Two lines in the listing below mark the span: one contains "Import StableHow (StableHow)." and one contains "Import SeekResult (SeekResult).". Reproduce both of them and everything between, exactly.
---
(* ===== verification/V4Protocol.v ===== *)
(** * Further operations of the NFSv4 client (src/src/v4/blocking.rs)

    Public and parent directories, the session's back channel, security
    flavours, delegations, and the operations of NFSv4.1 and 4.2 on layouts,
    devices and byte ranges. *)

From Stdlib Require Import Strings.String Strings.Byte.
From S2P Require Import Prelude Text Xdr Status Errors Rpc V3Client V3Blocking V4Attr V4Ops V4Results.
From S2P Require Import V4Client V4Extract V4Session V4Files.
Import FileHandle (FileHandle).
Import StateId (StateId).
Import Bitmap (Bitmap).
Import Fattr (Fattr).
Import BasicAttributes (BasicAttributes).
Import NfsTime (NfsTime).
Import FsStat (FsStat).
Import FsInfo (FsInfo).
Import PathConf (PathConf).
Import StableHow (StableHow).
Import OpenHow (OpenHow).
Import AccessResult (AccessResult).
Import CallbackSecParms (CallbackSecParms).
Import ChannelDirFromClient (ChannelDirFromClient).
Import BindConnToSessionResult (BindConnToSessionResult).
Import SetSsvResult (SetSsvResult).
Import SecInfo (SecInfo).
Import SecInfoStyle (SecInfoStyle).
Import OpenDelegation (OpenDelegation).
Import DelegationClaim (DelegationClaim).
Import GetDirDelegationArgs (GetDirDelegationArgs).
Import GetDirDelegationResult (GetDirDelegationResult).
Import IoAdviceType (IoAdviceType).
Import IoAdviseResult (IoAdviseResult).
Import ReadPlusResult (ReadPlusResult).
Import SeekContent (SeekContent).
Import SeekResult (SeekResult).
Import AppDataBlock (AppDataBlock).
Import WriteResponse (WriteResponse).
Import CopyResult (CopyResult).
Import CopyNotifyResult (CopyNotifyResult).
Import CopyOffloadOptions (CopyOffloadOptions).
Import OffloadStatusResult (OffloadStatusResult).
Import NetLoc (NetLoc).
Import LayoutType (LayoutType).
Import LayoutIomode (LayoutIomode).
Import LayoutUpdate (LayoutUpdate).
Import LayoutReturn (LayoutReturn).
Import LayoutGetResult (LayoutGetResult).
Import LayoutCommitResult (LayoutCommitResult).
Import LayoutReturnResult (LayoutReturnResult).
Import DeviceError (DeviceError).
Import IoInfo (IoInfo).
Import GetDeviceInfoResult (GetDeviceInfoResult).
Import DeviceListCursor (DeviceListCursor).
Import DeviceListPage (DeviceListPage).
Import Operation (Operation).
Import CompoundResponse (CompoundResponse).
Import DirPageCursor (DirPageCursor).
Import DirEntry (DirEntry).
Import DirPage (DirPage).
---
__Answer to the exercise__
Import StableHow (StableHow).
Import OpenHow (OpenHow).
Import AccessResult (AccessResult).
Import CallbackSecParms (CallbackSecParms).
Import ChannelDirFromClient (ChannelDirFromClient).
Import BindConnToSessionResult (BindConnToSessionResult).
Import SetSsvResult (SetSsvResult).
Import SecInfo (SecInfo).
Import SecInfoStyle (SecInfoStyle).
Import OpenDelegation (OpenDelegation).
Import DelegationClaim (DelegationClaim).
Import GetDirDelegationArgs (GetDirDelegationArgs).
Import GetDirDelegationResult (GetDirDelegationResult).
Import IoAdviceType (IoAdviceType).
Import IoAdviseResult (IoAdviseResult).
Import ReadPlusResult (ReadPlusResult).
Import SeekContent (SeekContent).
Import SeekResult (SeekResult).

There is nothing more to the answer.